In re Application of S.R.S. and M.B.S., 225 Neb. at 768, 408 N.W.2d at 278.

Because Gomez had a familial relationship, it was essential that his rights be preserved as well they were. What the constitution ensured Gomez was that he would get his day in court. How else could a court determine whether or not Gomez demonstrated the full commitment to the responsibilities of parenthood. Section 43-104.06, then, is the applicable statute to follow in this case, and, indeed, this is the statute invoked by Gomez.

Analysis Under § 43-104.06

The county court was correct in its decision to decide the case by applying § 43-104.06, which reads:

(1) If the claimant seeks to oppose any proposed *928relinquishment of a child by the mother and requests custody of the child, the court shall inquire into the fitness of the claimant, his ability to properly care for the child, and whether the best interests of the child will be served by granting custody to the claimant. Only upon the appointment of a guardian ad litem for the child, and a finding that the claimant is a fit person, is able to properly care for the child, and that the child’s best interests will be served by granting custody to the claimant, shall custody be granted to the claimant.
(2) . . . upon relinquishment by the mother to a child placement agency licensed by the State of Nebraska, or upon a finding that the child’s best interests would not be served by granting custody to the claimant, together with the recommendation by the guardian ad litem, and a finding that termination of the rights of the mother and the father is in the best interests of the child, the court shall terminate the rights of the mother and father and confer such rights upon the licensed child placement agency to whom the relinquishment has been given.

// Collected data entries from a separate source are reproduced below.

(* ===== verification/StateManager.v ===== *)
(** * The node state label

    Models [commons/pkg/statemanager/statemanager.go]: the seven values of the
    [dgxc.nvidia.com/nvsentinel-state] node label, the validation of a
    transition, and the two conflict-retried operations that change the label.
    The documented state machine is the relation [expected]; the validation
    decides it. *)

From stdpp Require Import gmap strings list relations.
From Stdlib Require Import ZArith Lia.
From S2P Require Import Prelude KubeRetry.

Definition NVSentinelStateLabelKey : string := "dgxc.nvidia.com/nvsentinel-state".

Abbreviation NVSentinelStateLabelValue := string (only parsing).

Definition QuarantinedLabelValue : NVSentinelStateLabelValue := "quarantined".
Definition DrainingLabelValue : NVSentinelStateLabelValue := "draining".
Definition DrainSucceededLabelValue : NVSentinelStateLabelValue := "drain-succeeded".
Definition DrainFailedLabelValue : NVSentinelStateLabelValue := "drain-failed".
Definition RemediatingLabelValue : NVSentinelStateLabelValue := "remediating".
Definition RemediationSucceededLabelValue : NVSentinelStateLabelValue := "remediation-succeeded".
Definition RemediationFailedLabelValue : NVSentinelStateLabelValue := "remediation-failed".

(** ** Validation of a transition *)

Definition validTransitions : gmap string (list string) := list_to_map [
  (QuarantinedLabelValue, [DrainingLabelValue; DrainSucceededLabelValue]);
  (DrainingLabelValue, [DrainSucceededLabelValue; DrainFailedLabelValue]);
  (DrainSucceededLabelValue, [RemediatingLabelValue; RemediationFailedLabelValue]);
  (DrainFailedLabelValue, []);
  (RemediatingLabelValue, [RemediationSucceededLabelValue; RemediationFailedLabelValue]);
  (RemediationSucceededLabelValue, [RemediationFailedLabelValue; RemediatingLabelValue]);
  (RemediationFailedLabelValue, [RemediationSucceededLabelValue; RemediatingLabelValue])
].

(** [current] is the label of the node, if it has one; the node name is used
    only in the metric. *)
Definition validateStateTransition (current : option string)
    (targetState : NVSentinelStateLabelValue) : option error :=
  match current with
  | None =>
      if (targetState <>s QuarantinedLabelValue)
      then Some ("unexpected state transition: none -> " +:+ targetState +:+
                 " (expected first state: " +:+ QuarantinedLabelValue +:+ ")")
      else None
  | Some currentState =>
      match validTransitions !! currentState with
      | None => Some ("unexpected state transition: unknown current state " +:+ currentState +:+
                      " -> " +:+ targetState)
      | Some allowedStates =>
          if bool_decide (targetState ∈ allowedStates) then None
          else Some ("unexpected state transition: " +:+ currentState +:+ " -> " +:+ targetState)
      end
  end.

Section 43-104.06 and the other adoption statutes do not provide any framework or guidelines for determining parental fitness and the best interests of the child. The county court referred to the guidelines provided in Neb. Rev. Stat. § 43-292 (Reissue 1993) of the juvenile code and to case law arising out of the juvenile code to conduct its analysis under § 43-104.06. The Court of Appeals determined that the county court did not have jurisdiction to terminate Gomez’ parental rights under the juvenile code.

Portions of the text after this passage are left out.